Collected data:
Lemma wait_no_child_witness :
  wp (wait (Lay := small_layout)) (reset_state ∅ 0 [zero_proc] 0) (fun r s' => r = -1).
Proof.
  eapply wp_mono; [apply (wait_no_child (Lay := small_layout) _ 0 zero_proc); [done..|by repeat constructor]|].
  by intros r s' [-> _].
Defined.

Lemma kill_marks_witness :
  wp (kill 2) (reset_state ∅ 0 [caller 0; set_p_state SLEEPING (dead 0 0 0)] 0) (fun r s' =>
    r = 0 -> exists p, ptable s' !! 1%nat = Some p /\ p_killed p = true /\ p_state p = RUNNABLE).
Proof.
  eapply wp_mono; [by apply kill_marks|].
  intros r s' [(-> & i & p & Hp & Hpid & _ & ->)|(-> & _)]; [|done]. intros _.
  destruct i as [|[|i]]; try done; injection Hp as <-; [done|]. eexists. split; [reflexivity|]. done.
Defined.

Lemma thread_join_leaks_witness :
  wp (thread_join (Lay := small_layout) 5 0) (reset_state ∅ 0 [zero_proc] 0) (fun r s' =>
    r = -1 /\ thread_lock s' = 0).
Proof.
  eapply wp_mono; [apply (thread_join_leaks (Lay := small_layout) _ 0 zero_proc); [done..|by repeat constructor]|].
  by intros r s' (-> & -> & _).
Defined.

Lemma thread_join_returns_witness :
  wp (let! d := new_space in let! k := kalloc in do modify (start d [dead d k 1]);
      do thread_join (Lay := small_layout) 1 4094; ret d) (pages_state 150)
    (fun d s' => user_byte (mem s') d 4094 = Some 77 /\ user_byte (mem s') d 4098 = Some 0 /\ thread_lock s' = 1).
Proof.
  apply wp_bind. eapply wp_mono; [apply new_space_ok|]. intros d s (k & l & tabs & us & U & C & Hl & F & Z & W).
  destruct (take_page (Lay := small_layout) s l d tabs us k (mem s) U) as (U' & Hk & H1 & H2 & H3 & H4 & R & _); [done|].
  eapply wp_bind_runs; [exact R|]. apply wp_bind, wp_modify. apply wp_bind.
  eapply wp_mono; [apply (thread_join_returns (Lay := small_layout) _ l 0 1 (caller d) (dead d k 1) tabs us)|].
  - cbn. by rewrite F.
  - done.
  - done.
  - done.
  - cbn. by rewrite F.
  - done.
  - done.
  - cbn. lia.
  - by apply (uvm_ok_frame (Lay := small_layout) _ _ _ _ _ _ U').
  - done.
  - cbn [p_kstack p_pgdir dead caller]. rewrite elem_of_cons, !elem_of_app. tauto.
  - lia.
  - by vm_compute.
  - intros a Ha. destruct (W a) as [pa E]; [lia|]. by exists pa, 7.
  - intros r s' (_ & Hlk & _ & _ & _ & H). apply wp_ret. cbn [p_pgdir caller] in H.
    rewrite !H by (by vm_compute). split; [done|]. split; [|done]. by apply Z.
Defined.

Lemma exit_orphans_witness :
  let s := set_initproc (Some 2%nat) (reset_state ∅ 0
    (caller 7 :: dead 8 0 0 :: set_p_chan (Some (ChProc 2)) (set_p_state SLEEPING zero_proc) ::
     replicate 61 zero_proc) 0) in
  wp (mfor NPROC 0 (exit_child_one 0)) s (fun _ s' =>
    (exists p, ptable s' !! 1%nat = Some p /\ p_parent p = Some 2%nat) /\
    (exists p, ptable s' !! 2%nat = Some p /\ p_state p = RUNNABLE)).
Proof.
  intros s. eapply wp_mono; [apply (exit_orphans s 0 (caller 7)); by vm_compute|].
  intros r s' (_ & Ht & Hz). destruct (Ht 1%nat (dead 8 0 0) eq_refl) as (p & Hp & Ho & _).
  destruct (Ht 2%nat _ eq_refl) as (i & Hi & Hw & _). split.
  - exists p. split; [done|]. by destruct Ho as [->|[]].
  - exists i. split; [done|]. destruct Hw as [->|[_ ->]]; [|done].
    assert (Forall (fun p => ~ sleeps_on (ChProc <$> initproc s) p) (ptable s')) as Hf.
    { apply Hz. exists 1%nat, (dead 8 0 0). split; [unfold NPROC; lia|done]. }
    rewrite list.Forall_lookup in Hf. by destruct (Hf 2%nat _ Hi).
Defined.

= Task requirements =
Write down again, exactly as given, only the lines above that fall from the line with "- by vm_compute." to the line with "let s := set_initproc", inclusive.

= Answer below =
  - by vm_compute.
  - intros a Ha. destruct (W a) as [pa E]; [lia|]. by exists pa, 7.
  - intros r s' (_ & Hlk & _ & _ & _ & H). apply wp_ret. cbn [p_pgdir caller] in H.
    rewrite !H by (by vm_compute). split; [done|]. split; [|done]. by apply Z.
Defined.

Lemma exit_orphans_witness :
  let s := set_initproc (Some 2%nat) (reset_state ∅ 0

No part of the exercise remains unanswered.